たった2歳だけ年上の安室ちゃん。ひたむきに歌い踊り、スポットライトを浴びる姿はまぶしかった。私も頑張ろう、とその背中を追ってきたつもりだった。
昨年9月、突然の引退宣言。
彼女の姿を見ることができなくなる淋しさも大きかったけど、何より40歳で引退できる、という事実に強い衝撃を受けた。
だって、私はいま、何からも引退することはできない。
40歳で何者でもない自分になろうとしている安室ちゃんと、40歳で何者かになりたくてもがいている私。その違いに愕然とした。
もうすぐ40歳になる自分。
それは、目をそらしたくなる事実かもしれない。すごく遠くにあるものだと思っていたから、これまできちんと想像したことはなかった。それが目の前に迫っているという現実を、なかなか受け入れることができない。
15歳のあの頃と、何も成長していない気もするのに、体力や記憶力が落ちていくことは日々痛感している。風邪をひいたら長引くし、同級生で集まれば最近は健康の話ばかりだ。
だけど、年を重ねてきてよかった、と思うこともある。
結婚・出産をして家族をもたなかった私は、30代で多くの居場所や仲間をつくってきた。

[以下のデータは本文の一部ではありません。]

(** C5 as stated fails whatever [IsSamePaddingOnDim] is.  The descriptors
    [ex_view_w3] and [ex_view_w2] have the same paddings (0, 1) and strides
    2 on the spatial dimensions and are classified for the same input sizes 8
    and output sizes 4, so the check receives the same arguments for both
    and the loop gives both the same answer.  But (0, 1) satisfies the
    same-padding relation for the window size 3 and not for the window size
    2.  So either both are classified "SAME", the 2x2 window without any
    same-padding; or both fail the match, the 3x3 window with same-padding on
    every padded dimension. *)
Lemma padding_classification_counterexample :
  WindowDims ex_view_w3 = [1; 3; 3; 1] /\
  WindowDims ex_view_w2 = [1; 2; 2; 1] /\
  Paddings ex_view_w2 = Paddings ex_view_w3 /\
  WindowStrides ex_view_w2 = WindowStrides ex_view_w3 /\
  padding_at ex_view_w3 1 = {| Lo := 0; Hi := 1 |} /\
  padding_at ex_view_w3 2 = {| Lo := 0; Hi := 1 |} /\
  spec_same_padding_dim ex_view_w3 [1; 8; 8; 1] [1; 4; 4; 1] 1 = true /\
  spec_same_padding_dim ex_view_w3 [1; 8; 8; 1] [1; 4; 4; 1] 2 = true /\
  spec_same_padding_dim ex_view_w2 [1; 8; 8; 1] [1; 4; 4; 1] 1 = false /\
  spec_same_padding_dim ex_view_w2 [1; 8; 8; 1] [1; 4; 4; 1] 2 = false /\
  (forall host : Host,
     let classified := fun v : ReduceWindowView =>
       classify_padding (host := host) v [1; 8; 8; 1] [1; 4; 4; 1]
         (spatial_indices (Rank v)) "VALID" in
     classified ex_view_w3 = Defined (Some "SAME") /\
     classified ex_view_w2 = Defined (Some "SAME") \/
     classified ex_view_w3 = Defined None /\
     classified ex_view_w2 = Defined None).
Proof.
  do 10 (split; [reflexivity|]).
  intros host. cbv -[IsSamePaddingOnDim].
  destruct (IsSamePaddingOnDim {| Lo := 0; Hi := 1 |} 4 8 2);
    [left|right]; split; reflexivity.
Qed.

(** ** Layout permutations *)

Lemma position_nth_error (d : Z) (l : list Z) (k : nat) :
  position d l = Some k -> nth_error l k = Some d.
Proof.
  revert k. induction l as [|x l IH]; intros k; cbn; [discriminate|].
  destruct (Z.eqb_spec d x) as [->|Hne]; [now intros [= <-]|].
  destruct (position d l) as [j|]; cbn; [|discriminate].
  intros [= <-]. now apply IH.
Qed.

Lemma nth_error_position (d : Z) (l : list Z) (k : nat) :
  NoDup l -> nth_error l k = Some d -> position d l = Some k.
Proof.
  intros Hnd. revert k. induction Hnd as [|x l Hx Hnd IH]; intros k.
  - now destruct k.
  - destruct k as [|k]; cbn.
    + intros [= ->]. now rewrite Z.eqb_refl.
    + intros Hk. destruct (Z.eqb_spec d x) as [->|_].
      * exfalso. apply Hx. eapply nth_error_In, Hk.
      * now rewrite (IH _ Hk).
Qed.

Lemma position_In (d : Z) (l : list Z) :
  In d l -> exists k, position d l = Some k.
Proof.
  induction l as [|x l IH]; [intros []|]. cbn.
  destruct (Z.eqb_spec d x) as [->|Hne]; [eauto|].
  intros [->|Hin]; [congruence|].
  destruct (IH Hin) as [k ->]. cbn. eauto.
Qed.

Lemma role_of_dim_of (l : Layout) (d : Z) (r : Role) :
  role_of l d = Some r -> dim_of l r = Some d.
Proof.
  unfold role_of, dim_of.
  destruct (Z.eqb_spec d (SpecialDim1 l)) as [->|_]; [now intros [= <-]|].
  destruct (Z.eqb_spec d (SpecialDim2 l)) as [->|_]; [now intros [= <-]|].
  destruct (position d (Spatials l)) as [k|] eqn:E; cbn; [|discriminate].
  intros [= <-]. now apply position_nth_error.
Qed.

Lemma dim_of_role_of (l : Layout) (d : Z) (r : Role) :
  Layout_valid l -> dim_of l r = Some d -> role_of l d = Some r.
Proof.
  intros [Hnd _]. unfold Layout_dims in Hnd.
  apply NoDup_cons_iff in Hnd as [H1 Hnd].
  apply NoDup_cons_iff in Hnd as [H2 Hnd].
  unfold role_of. destruct r as [| |k]; cbn.
  - intros [= <-]. now rewrite Z.eqb_refl.
  - intros [= <-]. rewrite Z.eqb_refl.
    destruct (Z.eqb_spec (SpecialDim2 l) (SpecialDim1 l)) as [E|_];
      [|reflexivity].
    exfalso. apply H1. left. congruence.
  - intros Hk. pose proof (nth_error_In _ _ Hk) as Hin.
    destruct (Z.eqb_spec d (SpecialDim1 l)) as [->|_];
      [exfalso; apply H1; now right|].
    destruct (Z.eqb_spec d (SpecialDim2 l)) as [->|_];
      [exfalso; now apply H2|].
    now rewrite (nth_error_position _ _ _ Hnd Hk).
Qed.

Lemma Layout_dims_length (l : Layout) :
  Z.of_nat (length (Layout_dims l)) = Layout_Rank l.
Proof. unfold Layout_dims, Layout_Rank. cbn [length]. lia. Qed.

(** Every physical dimension below the rank carries a role. *)
Lemma role_of_total (l : Layout) (d : Z) :
  Layout_valid l -> 0 <= d < Layout_Rank l -> exists r, role_of l d = Some r.
Proof.
  intros [Hnd Hrange] Hd.
  assert (Hin : In d (Layout_dims l)).
  { apply (NoDup_length_incl Hnd (l' := iota 0 (Z.to_nat (Layout_Rank l)))).
    - rewrite iota_length. pose proof (Layout_dims_length l). lia.
    - intros x Hx. rewrite Forall_forall in Hrange.
      apply in_iota. specialize (Hrange x Hx). lia.
    - apply in_iota. lia. }
  unfold role_of.
  destruct (Z.eqb_spec d (SpecialDim1 l)); [eauto|].
  destruct (Z.eqb_spec d (SpecialDim2 l)); [eauto|].
  destruct Hin as [?|[?|Hin]]; try congruence.
  destruct (position_In _ _ Hin) as [k ->]. cbn. eauto.
Qed.

Lemma dim_of_range (l : Layout) (r : Role) (d : Z) :
  Layout_valid l -> dim_of l r = Some d -> 0 <= d < Layout_Rank l.
Proof.
  intros [_ Hrange] Hd. rewrite Forall_forall in Hrange. apply Hrange.
  unfold Layout_dims. destruct r as [| |k]; cbn in Hd.
  - left. congruence.
  - right. left. congruence.
  - right. right. eapply nth_error_In, Hd.
Qed.

(** A role carried in one layout is carried in every layout of that rank. *)
Lemma dim_of_total (a b : Layout) (r : Role) (d : Z) :
  Layout_Rank a = Layout_Rank b -> dim_of b r = Some d ->
  exists x, dim_of a r = Some x.
Proof.
  unfold Layout_Rank. intros Hrank. destruct r as [| |k]; cbn; eauto.
  intros Hk. destruct (nth_error (Spatials a) k) as [x|] eqn:E; [eauto|].
  apply nth_error_None in E.
  assert (k < length (Spatials b))%nat by (apply nth_error_Some; congruence).
  lia.
Qed.

Lemma GetPermForReLayout_length (a b : Layout) :
  Z.of_nat (length (GetPermForReLayout a b)) = Layout_Rank b.
Proof.
  unfold GetPermForReLayout. rewrite length_map, iota_length.
  unfold Layout_Rank. lia.
Qed.

(** The entry of [a.GetPermForReLayout(b)] at a dimension [d] of [b] is the
    dimension of [a] with the role [d] has in [b]. *)
Lemma GetPermForReLayout_entry (a b : Layout) (d : Z) :
  Layout_valid a -> Layout_valid b -> Layout_Rank a = Layout_Rank b ->
  0 <= d < Layout_Rank b ->
  exists r x,
    role_of b d = Some r /\ dim_of a r = Some x /\
    nth (Z.to_nat d) (GetPermForReLayout a b) 0 = x /\
    0 <= x < Layout_Rank a.
Proof.
  intros Ha Hb Hrank Hd.
  destruct (role_of_total b d Hb Hd) as [r Hr].
  destruct (dim_of_total a b r d Hrank (role_of_dim_of _ _ _ Hr)) as [x Hx].
  exists r, x. split; [exact Hr|]. split; [exact Hx|].
  split; [|eapply dim_of_range; eauto].
  unfold GetPermForReLayout.
  set (f := fun d => match role_of b d with
                     | Some r => match dim_of a r with Some x => x | None => 0 end
                     | None => 0
                     end).
  rewrite nth_indep with (d' := f 0)
    by (rewrite length_map, iota_length; lia).
  rewrite map_nth, nth_iota by lia.
  unfold f. replace (0 + Z.of_nat (Z.to_nat d)) with d by lia.
  now rewrite Hr, Hx.
Qed.

Lemma Permute_Defined (data perm : list Z) :
  (forall i, 0 <= i < Z.of_nat (length data) ->
     0 <= i < Z.of_nat (length perm) /\
     0 <= nth (Z.to_nat i) perm 0 < Z.of_nat (length data)) ->
  Permute data perm =
    Defined (map (fun i => nth (Z.to_nat (nth (Z.to_nat i) perm 0)) data 0)
                 (iota 0 (length data))).
Proof.
  intros H. unfold Permute. apply mapU_Defined. intros i Hi.
  apply in_iota in Hi. destruct (H i) as [Hp Hd]; [lia|].
  rewrite (elem_at_Defined _ _ 0 Hp). cbn [ubind].
  now rewrite (elem_at_Defined _ _ 0 Hd).
Qed.

Lemma map_iota_id (l : list Z) (f : Z -> Z) :
  (forall i, 0 <= i < Z.of_nat (length l) -> f i = nth (Z.to_nat i) l 0) ->
  map f (iota 0 (length l)) = l.
Proof.
  intros H. apply nth_ext with (d := f 0) (d' := 0).
  - now rewrite length_map, iota_length.
  - rewrite length_map, iota_length. intros k Hk.
    rewrite map_nth, nth_iota by exact Hk. rewrite H by lia.
    f_equal. lia.
Qed.

(** The permutation towards [b] followed by the one back is the identity. *)
Lemma GetPermForReLayout_inverse (a b : Layout) :
  Layout_valid a -> Layout_valid b -> Layout_Rank a = Layout_Rank b ->
  Permute (GetPermForReLayout a b) (GetPermForReLayout b a) =
    Defined (iota 0 (Z.to_nat (Layout_Rank a))).
Proof.
  intros Ha Hb Hrank.
  pose proof (GetPermForReLayout_length a b) as Lab.
  pose proof (GetPermForReLayout_length b a) as Lba.
  rewrite Permute_Defined.
  - f_equal. replace (length (GetPermForReLayout a b))
      with (Z.to_nat (Layout_Rank a)) by lia.
    unfold iota at 1. rewrite map_map. unfold iota. apply map_ext_in.
    intros k Hk. apply in_seq in Hk.
    destruct (GetPermForReLayout_entry b a (0 + Z.of_nat k) Hb Ha)
      as (r & x & Hr & Hx & Hnth & Hrange); [lia|lia|].
    rewrite Hnth.
    destruct (GetPermForReLayout_entry a b x Ha Hb Hrank)
      as (r' & y & Hr' & Hy & Hnth' & _); [lia|].
    rewrite Hnth'.
    rewrite (dim_of_role_of b x r Hb Hx) in Hr'. injection Hr' as <-.
    rewrite (role_of_dim_of a _ r Hr) in Hy. now injection Hy as <-.
  - intros i Hi.
    destruct (GetPermForReLayout_entry b a i Hb Ha)
      as (r & x & _ & _ & Hnth & Hrange); [lia|lia|].
    rewrite Hnth. lia.
Qed.

Lemma PermuteShape_Defined (a b : Layout) (shape : list Z) :
  Layout_valid a -> Layout_valid b -> Layout_Rank a = Layout_Rank b ->
  Z.of_nat (length shape) = Layout_Rank a ->
  PermuteShape a b shape =
    Defined (map (fun p => nth (Z.to_nat p) shape 0) (GetPermForReLayout a b)).
Proof.
  intros Ha Hb Hrank Hlen. unfold PermuteShape.
  pose proof (GetPermForReLayout_length a b) as Lab.
  rewrite Permute_Defined.
  - f_equal. set (perm := GetPermForReLayout a b) in *.
    transitivity
      (map (fun p => nth (Z.to_nat p) shape 0)
           (map (fun i => nth (Z.to_nat i) perm 0) (iota 0 (length perm)))).
    + rewrite map_map. f_equal. f_equal. lia.
    + f_equal. now apply map_iota_id.
  - intros i Hi.
    destruct (GetPermForReLayout_entry a b i Ha Hb Hrank)
      as (r & x & _ & _ & Hnth & Hrange); [lia|].
    rewrite Hnth. lia.
Qed.

(** Permuting a shape towards [b] moves the size of every role from its
    dimension in [a] to its dimension in [b]. *)
Lemma permutation_shape_roles (a b : Layout) (shape : list Z) :
  Layout_valid a -> Layout_valid b -> Layout_Rank a = Layout_Rank b ->
  Z.of_nat (length shape) = Layout_Rank a ->
  exists shape',
    PermuteShape a b shape = Defined shape' /\
    forall r, size_of_role b shape' r = size_of_role a shape r.
Proof.
  intros Ha Hb Hrank Hlen.
  eexists. split; [now apply PermuteShape_Defined|].
  pose proof (GetPermForReLayout_length a b) as Lab.
  intros r. unfold size_of_role.
  destruct (dim_of b r) as [d|] eqn:Hd.
  - destruct (dim_of_total a b r d Hrank Hd) as [x Hx]. rewrite Hx.
    pose proof (dim_of_range b r d Hb Hd) as Hdr.
    pose proof (dim_of_range a r x Ha Hx) as Hxr.
    destruct (Z.ltb_spec d 0); [lia|]. destruct (Z.ltb_spec x 0); [lia|].
    destruct (GetPermForReLayout_entry a b d Ha Hb Hrank Hdr)
      as (r' & y & Hr' & Hy & Hnth & _).
    rewrite (dim_of_role_of b d r Hb Hd) in Hr'. injection Hr' as <-.
    rewrite Hx in Hy. injection Hy as <-.
    rewrite nth_error_map.
    rewrite (nth_error_nth' _ 0) by lia. cbn [option_map].
    rewrite Hnth. symmetry. apply nth_error_nth'. lia.
  - destruct (dim_of a r) as [x|] eqn:Hx; [|reflexivity].
    symmetry in Hrank.
    destruct (dim_of_total b a r x Hrank Hx). congruence.
Qed.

いま、私のまわりには自分のことのように私を心配してくれる人や、淋しいときに遊びに行ける場所や、似たもの同志、一緒にどったんばったん生きている仲間がいる。
頑張ってきた仕事も自分の財産だ。
淋しさは10代の頃と変わらないけれど、それをやり過ごす心の強さも手に入れた。
「あんなに大変なことを乗り越えられたんだから、きっと私は大丈夫」
「私には助けてくれる人がいるから、大丈夫」
昔より、私は私を信じられるようになった。
だとしたら、七転八倒もがいてきたこれまでの時間もムダではなかったと思える。
―ただ過ぎていくようできっと、身についていくもの
40年近く生きていると、自分の生き方が周囲に波紋を広げていく。
仕事をすること、誰かを大事に思うこと、これまで何に時間を割き、打ち込んできたのか、自分のまわりを見渡すとよく分かる。
そして、実感する。
思いをかけたものは、育つ。
さて、私はどんな40歳になろうか。
ぼんやりと思い浮かべるイメージは、若かった私を抱きしめてくれた先輩女性たちのやさしい腕。

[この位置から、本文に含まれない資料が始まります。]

(** * MLB Defensive Profiles: the data pipeline of [streamlit_app.py]

    A shallow embedding of the tabular part of the dashboard script:
    [load_df] with its derived [disagreement_index] column, the team filter
    ([candidates], [lb_pool]), the selected player ([row]), the available
    percentile metrics ([player_pct_cols]), [best] / [worst], and the
    leaderboard ([leader]).

    Numbers.  A numeric cell of the frame is an [option Q]: [None] is pandas'
    NaN (an empty CSV field), [Some q] a finite value.  float64 arithmetic is
    idealised to exact rational arithmetic; the one irrational operation, the
    square root taken by [DataFrame.std], is kept symbolic ([Sqrt v] stands for
    the real number √v, see [sqrt_val]).

    Columns.  [Player] and [Team] are the two string columns every input file
    has; every other column is numeric and is addressed by its header name. *)

From Stdlib Require Import QArith Qreals Reals Lra Lqa Psatz.
From stdpp Require Import gmap strings list sorting.

Close Scope R_scope.
Close Scope Q_scope.
Local Open Scope string_scope.
Local Open Scope nat_scope.
Local Open Scope list_scope.

(** ** Exceptions *)

Inductive exn :=
  | FileNotFoundError (path : string)
  | KeyError (key : string)
  | IndexError
  | ValueError.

苦しみや悲しみも人生の醍醐味だと、軽やかに生きるあの背中を私も追いたいと思う。
そして、悩み悲しむ後輩たちを抱きしめ、「大丈夫、年をとるのも悪くないよ」と笑ってあげられたら。いや、言葉だけでなく自分の生き方で伝えられたらいい。
―どこへでも続く道がある。いつの日かI’ll be there……
40歳以降の人生も、楽しくできるかどうかは、結局は自分次第だ。
信じて願い、行動し続けるしかない。
バイバイ、安室ちゃん。私も頑張るよ。